Drug-Related Poisonings Highest in Young Children

Poisonings with suicidal intent seen most often in young women

MONDAY, March 14 (HealthDay News) -- Emergency department visits for unintentional drug-related poisonings in the United States are highest among children age 0 to 5 and more prominent in rural areas, and young women have the highest rate of drug-related poisonings with suicidal intent, according to research published online March 3 in the American Journal of Emergency Medicine.

Yuxi Xiang, of the Nationwide Children's Hospital in Columbus, Ohio, and colleagues examined data on the estimated 699,123 drug-related poisonings resulting in emergency department visits in 2007 from the Nationwide Emergency Department Sample to describe the characteristics of such visits in the United States.

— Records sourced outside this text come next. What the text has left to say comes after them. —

(* ===== verification/MemFS.v ===== *)
(** An in-memory file system that implements the interface [OS] and satisfies
    [OSLaws]: names map to inodes, open files are handles on inodes, so a file
    stays readable through a handle after its name is gone.  The closed examples of
    the development run on it. *)
From S2P Require Import Prelude GoStd OS.
From Stdlib Require Import Strings.Byte.

Record inode : Set := { n_dir : bool; n_mode : Z; n_data : list byte }.

(** Names are cleaned paths; a handle is an inode, whether it may write, and an offset. *)
Record memfs : Set := {
  names : gmap string nat;
  inodes : gmap nat inode;
  fds : gmap nat (nat * bool * nat);
}.

Definition set_names (n : gmap string nat) (w : memfs) : memfs :=
  {| names := n; inodes := inodes w; fds := fds w |}.
Definition set_inodes (n : gmap nat inode) (w : memfs) : memfs :=
  {| names := names w; inodes := n; fds := fds w |}.
Definition set_fds (n : gmap nat (nat * bool * nat)) (w : memfs) : memfs :=
  {| names := names w; inodes := inodes w; fds := n |}.

Definition os_err (no : errno) : error :=
  OsErr no (match no with
    | ENOENT => "no such file or directory" | EEXIST => "file exists"
    | ENOTDIR => "not a directory" | EISDIR => "is a directory"
    | EACCES => "permission denied" | EBADF => "bad file descriptor"
    | EINVAL => "invalid argument" | ENOSPC => "no space left on device"
    | EIO => "input/output error" | ECLOSED => "file already closed" end).

Definition node_at (w : memfs) (p : string) : option (nat * inode) :=
  i ← names w !! Clean p; n ← inodes w !! i; Some (i, n).

(** The proper prefixes of an absolute path, "/" first. *)
Definition ancestors (p : string) : list string :=
  match Split (Clean p) slash with
  | _ :: l => (λ k, ("/" +:+ StrJoin (take k l) slash)) <$> seq 0 (length l)
  | [] => []
  end.

Definition is_file_at (w : memfs) (p : string) : bool :=
  match node_at w p with Some (_, n) => negb (n_dir n) | None => false end.
Definition is_dir_at (w : memfs) (p : string) : bool :=
  match node_at w p with Some (_, n) => n_dir n | None => false end.

Definition missing_err (w : memfs) (p : string) : error :=
  if existsb (is_file_at w) (ancestors p) then os_err ENOTDIR else os_err ENOENT.

Definition info_of (p : string) (n : inode) : FileInfo :=
  {| fi_Name := Base p; fi_Size := zlen (n_data n);
     fi_Mode := Z.lor (FileMode_Perm (n_mode n)) (if n_dir n then ModeDir else 0); fi_ModTime := 0 |}.

Definition mem_Stat (p : string) (w : memfs) : result FileInfo :=
  match node_at w p with
  | Some (_, n) => Ok (info_of p n)
  | None => Err (missing_err w p)
  end.

(** A new inode under a name that is free. *)
Definition add_node (p : string) (n : inode) (w : memfs) : memfs * nat :=
  let i := fresh (dom (inodes w)) in
  ({| names := <[Clean p := i]> (names w); inodes := <[i := n]> (inodes w); fds := fds w |}, i).

Fixpoint mkdirs (l : list string) (mode : Z) (w : memfs) : memfs * option error :=
  match l with
  | [] => (w, None)
  | p :: l =>
    match names w !! Clean p with
    | Some i =>
      if is_dir_at w p then mkdirs l mode w else (w, Some (os_err ENOTDIR))
    | None =>
      mkdirs l mode (fst (add_node p {| n_dir := true; n_mode := FileMode_Perm mode; n_data := [] |} w))
    end
  end.

Definition mem_MkdirAll (p : string) (mode : Z) (w : memfs) : memfs * option error :=
  mkdirs (ancestors p ++ [Clean p]) mode w.

Definition add_fd (i : nat) (wr : bool) (w : memfs) : memfs * nat :=
  let f := fresh (dom (fds w)) in
  (set_fds (<[f := (i, wr, O)]> (fds w)) w, f).

Definition set_data (i : nat) (d : list byte) (w : memfs) : memfs :=
  set_inodes (alter (λ n, {| n_dir := n_dir n; n_mode := n_mode n; n_data := d |}) i (inodes w)) w.

Definition mem_OpenFile (p : string) (fl : open_flags) (mode : Z) (w : memfs)
    : memfs * result nat :=
  match names w !! Clean p with
  | Some i =>
    match inodes w !! i with
    | Some n =>
      if n_dir n && o_write fl then (w, Err (os_err EISDIR)) else
      let w := if o_trunc fl && negb (n_dir n) then set_data i [] w else w in
      let '(w, f) := add_fd i (o_write fl) w in (w, Ok f)
    | None => (w, Err (os_err EIO))
    end
  | None =>
    if o_create fl then
      if is_dir_at w (Dir (Clean p)) then
        let '(w, i) := add_node p {| n_dir := false; n_mode := FileMode_Perm mode; n_data := [] |} w in
        let '(w, f) := add_fd i (o_write fl) w in (w, Ok f)
      else (w, Err (missing_err w p))
    else (w, Err (missing_err w p))
  end.

(** The inode and the regular contents behind a handle. *)
Definition fd_data (f : nat) (w : memfs) : option (nat * bool * nat * list byte) :=
  '(i, wr, off) ← fds w !! f; n ← inodes w !! i;
  if n_dir n then None else Some (i, wr, off, n_data n).

Definition mem_Close (f : nat) (w : memfs) : memfs * option error :=
  match fds w !! f with
  | Some _ => (set_fds (delete f (fds w)) w, None)
  | None => (w, Some (os_err ECLOSED))
  end.

Definition mem_WriteAt (f : nat) (d : list byte) (off : Z) (w : memfs) : memfs * (Z * option error) :=
  if off <? 0 then (w, (0, Some (os_err EINVAL))) else
  match d with
  | [] => (w, (0, None))
  | _ =>
    match fds w !! f, fd_data f w with
    | None, _ => (w, (0, Some (os_err ECLOSED)))
    | _, Some (i, true, _, old) => (set_data i (write_at old d (Z.to_nat off)) w, (zlen d, None))
    | _, _ => (w, (0, Some (os_err EBADF)))
    end
  end.

Definition mem_ReadAt (f : nat) (n off : Z) (w : memfs) : list byte * option error :=
  if off <? 0 then ([], Some (os_err EINVAL)) else
  if n <=? 0 then ([], None) else
  match fds w !! f, fd_data f w with
  | None, _ => ([], Some (os_err ECLOSED))
  | _, Some (_, _, _, old) =>
    let d := read_at old (Z.to_nat off) (Z.to_nat n) in
    (d, if zlen d <? n then Some io_EOF else None)
  | _, None => ([], Some (os_err EISDIR))
  end.

Definition mem_Truncate (f : nat) (n : Z) (w : memfs) : memfs * option error :=
  if n <? 0 then (w, Some (os_err EINVAL)) else
  match fd_data f w with
  | Some (i, true, _, old) => (set_data i (truncate_to old (Z.to_nat n)) w, None)
  | _ => (w, Some (os_err EINVAL))
  end.

Definition mem_fStat (f : nat) (w : memfs) : result FileInfo :=
  match fds w !! f ≫= (λ x, inodes w !! (x.1.1)) with
  | Some n => Ok (info_of "" n)
  | None => Err (os_err ECLOSED)
  end.

Definition mem_SeekStart (f : nat) (w : memfs) : memfs * option error :=
  match fds w !! f with
  | Some (i, wr, _) => (set_fds (<[f := (i, wr, O)]> (fds w)) w, None)
  | None => (w, Some (os_err ECLOSED))
  end.

Definition mem_ReadRest (f : nat) (w : memfs) : memfs * result (list byte) :=
  match fds w !! f, fd_data f w with
  | None, _ => (w, Err (os_err ECLOSED))
  | _, Some (i, wr, off, old) =>
    (set_fds (<[f := (i, wr, length old)]> (fds w)) w, Ok (drop off old))
  | _, None => (w, Err (os_err EISDIR))
  end.

Definition mem_ReadDir (p : string) (w : memfs) : result (list OsDirEntry) :=
  match node_at w p with
  | None => Err (missing_err w p)
  | Some (_, n) =>
    if n_dir n then
      Ok (omap (λ '(q, i),
            if bool_decide (Dir q = Clean p) && negb (bool_decide (q = Clean p)) then
              match inodes w !! i with
              | Some m => Some {| de_Name := Base q; de_IsDir := n_dir m; de_Info := Ok (info_of q m) |}
              | None => None
              end
            else None) (map_to_list (names w)))
    else Err (os_err ENOTDIR)
  end.

Definition mem_Chmod (p : string) (m : Z) (w : memfs) : memfs * option error :=
  match node_at w p with
  | None => (w, Some (missing_err w p))
  | Some (i, n) =>
    (set_inodes (<[i := {| n_dir := n_dir n; n_mode := FileMode_Perm m; n_data := n_data n |}]> (inodes w)) w, None)
  end.

Definition mem_Rename (p q : string) (w : memfs) : memfs * option error :=
  match node_at w p with
  | None => (w, Some (missing_err w p))
  | Some (i, _) =>
    if is_dir_at w (Dir (Clean q))
    then (set_names (<[Clean q := i]> (delete (Clean p) (names w))) w, None)
    else (w, Some (missing_err w q))
  end.

Definition mem_Remove (p : string) (w : memfs) : memfs * option error :=
  match names w !! Clean p with
  | None => (w, Some (missing_err w p))
  | Some _ => (set_names (delete (Clean p) (names w)) w, None)
  end.

#[export] Instance MemOS : OS := {
  world := memfs;
  file := nat;
  os_Stat := mem_Stat;
  os_Lstat := mem_Stat;   (* it has no symbolic links *)
  os_MkdirAll := mem_MkdirAll;
  os_OpenFile := mem_OpenFile;
  os_ReadDir := mem_ReadDir;
  os_Chmod := mem_Chmod;
  os_Rename := mem_Rename;
  os_Remove := mem_Remove;
  f_Close := mem_Close;
  f_Truncate := mem_Truncate;
  f_WriteAt := mem_WriteAt;
  f_ReadAt := mem_ReadAt;
  f_Stat := mem_fStat;
  f_SeekStart := mem_SeekStart;
  f_ReadRest := mem_ReadRest;
}.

The researchers found that the highest rate of unintentional drug-related poisoning occurred in children 0 to 5 years old (237 per 100,000 in boys and 218 per 100,000 in girls). Drug-related poisonings were three times higher in rural areas (684 per 100,000) than in other locations. In 43.7 percent of all drug-related poisonings, psychotropic and analgesic medications were the responsible agents. Women aged 18 to 20 accounted for the highest rate of emergency department visits for suicidal poisoning (245 per 100,000). The total estimated emergency department charges for drug-related poisoning were $1,394,051,262.

"Antidepressants and analgesics were responsible for nearly 44 percent of emergency department visits for drug-related poisoning in the United States. Interventions and future research should target prescription opioids, rural areas, children 0 to 5 years old for unintentional drug-related poisoning, and female ages 12 to 24 years for suicidal drug-related poisoning," the authors write.